Simon Gomez: Every generation has a job to do to preserve and sustain for the next generation. It's our land, it's our taonga, it's our responsibility.
It connects us
Building a connection to our whenua lets us be a part of something bigger than ourselves. Acting as a kaitiaki for the whenua can help us bring our whānau closer together, both physically and spiritually. It reminds us of the importance of whakapapa, and the connections between our tīpuna and future generations.
It’s not something that happens overnight. Connecting to our whenua takes passion and perseverance — it’s one step at a time. But, with each step we take, our mahi will inspire others in the whānau to start their journey back to the whenua too. When we have our whenua, we know our people and our place.
It improves our wellbeing
Our whenua is intrinsically linked to our wellbeing. When the whenua thrives, the whānau thrives.
The relationship between whenua and whānau is part of our traditional way of living a sustainable and balanced life, where the health and wellbeing of the collective was the focus of the community.
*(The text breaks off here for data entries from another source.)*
Lemma session_event_counted env ev h : counted h -> speaks_in_turn h ev -> counted (session_event env ev h).
Proof.
  unfold counted; intros Hc Hs id'; destruct ev as [id t option|id o|id]; simpl.
  - destruct (live h !! id) as [t'|] eqn:Hl; simpl; [apply Hc|].
    destruct (login_codecs_decodings env t id option (codec_state h)) as [d ->]; [by intros q ->|].
    destruct (decide (id = id')) as [<-|Hne].
    + rewrite lookup_insert_eq; destruct (shows_video t) eqn:Et.
      * rewrite lookup_insert_eq; split; [by eexists|by eexists].
      * rewrite Hc, Hl; split; intros (? & ? & ?); simplify_eq; congruence.
    + rewrite (lookup_insert_ne (live h)) by done; rewrite <- Hc; destruct (shows_video t); by rewrite ?lookup_insert_ne.
  - destruct o as [q|]; [|by destruct (live h !! id) as [[]|]].
    destruct (live h !! id) as [t|] eqn:Hl; [|apply Hc]; specialize (Hs t Hl).
    destruct t; try done; cbn [codec_state live update_options]; rewrite update_decodings; cbn [change_decodings];
      (destruct (decide (id = id')) as [<-|Hne];
        [rewrite lookup_insert_eq, Hl; split; [intros _; by eexists|by eexists]|by rewrite lookup_insert_ne]).
  - destruct (live h !! id) as [t|] eqn:Hl; [|apply Hc]; cbn [codec_state live]; unfold drop_codecs.
    destruct (decide (id = id')) as [<-|Hne].
    + rewrite lookup_delete_eq; destruct (shows_video t) eqn:Et.
      * rewrite update_decodings; cbn [change_decodings]; rewrite lookup_delete_eq.
        split; [by intros []|by intros (? & ? & _)].
      * rewrite Hc, Hl; split; intros (? & ? & ?); simplify_eq; congruence.
    + rewrite (lookup_delete_ne (live h)) by done; rewrite <- Hc.
      destruct (shows_video t); rewrite ?update_decodings; cbn [change_decodings]; by rewrite ?lookup_delete_ne.
Qed.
It strengthens our identity
Having a place to stand or tūrangawaewae is a fundamental part of our identity as Māori. It is often related to the lands we trace our whakapapa back to.
Being able to walk on the land that your ancestors walked on helps strengthen the connection to who you are — it connects you to your whakapapa and helps you understand who you are and how you came to be.
It can nourish us
Whenua is the place we are nourished — physically by the food that grows and lives there, emotionally by the aroha of the whānau that connect there, and spiritually by the mauri, the life-force.
When the whenua is thriving, there can also be potential for financial support too. Not all whenua has money-making potential but some does, especially when it has good governance and people with passion.
It is our responsibility
There is so little whenua Māori in Aotearoa now, it is our responsibility to protect what is left. It was here before us, it will be here long after us, and it gives us so much.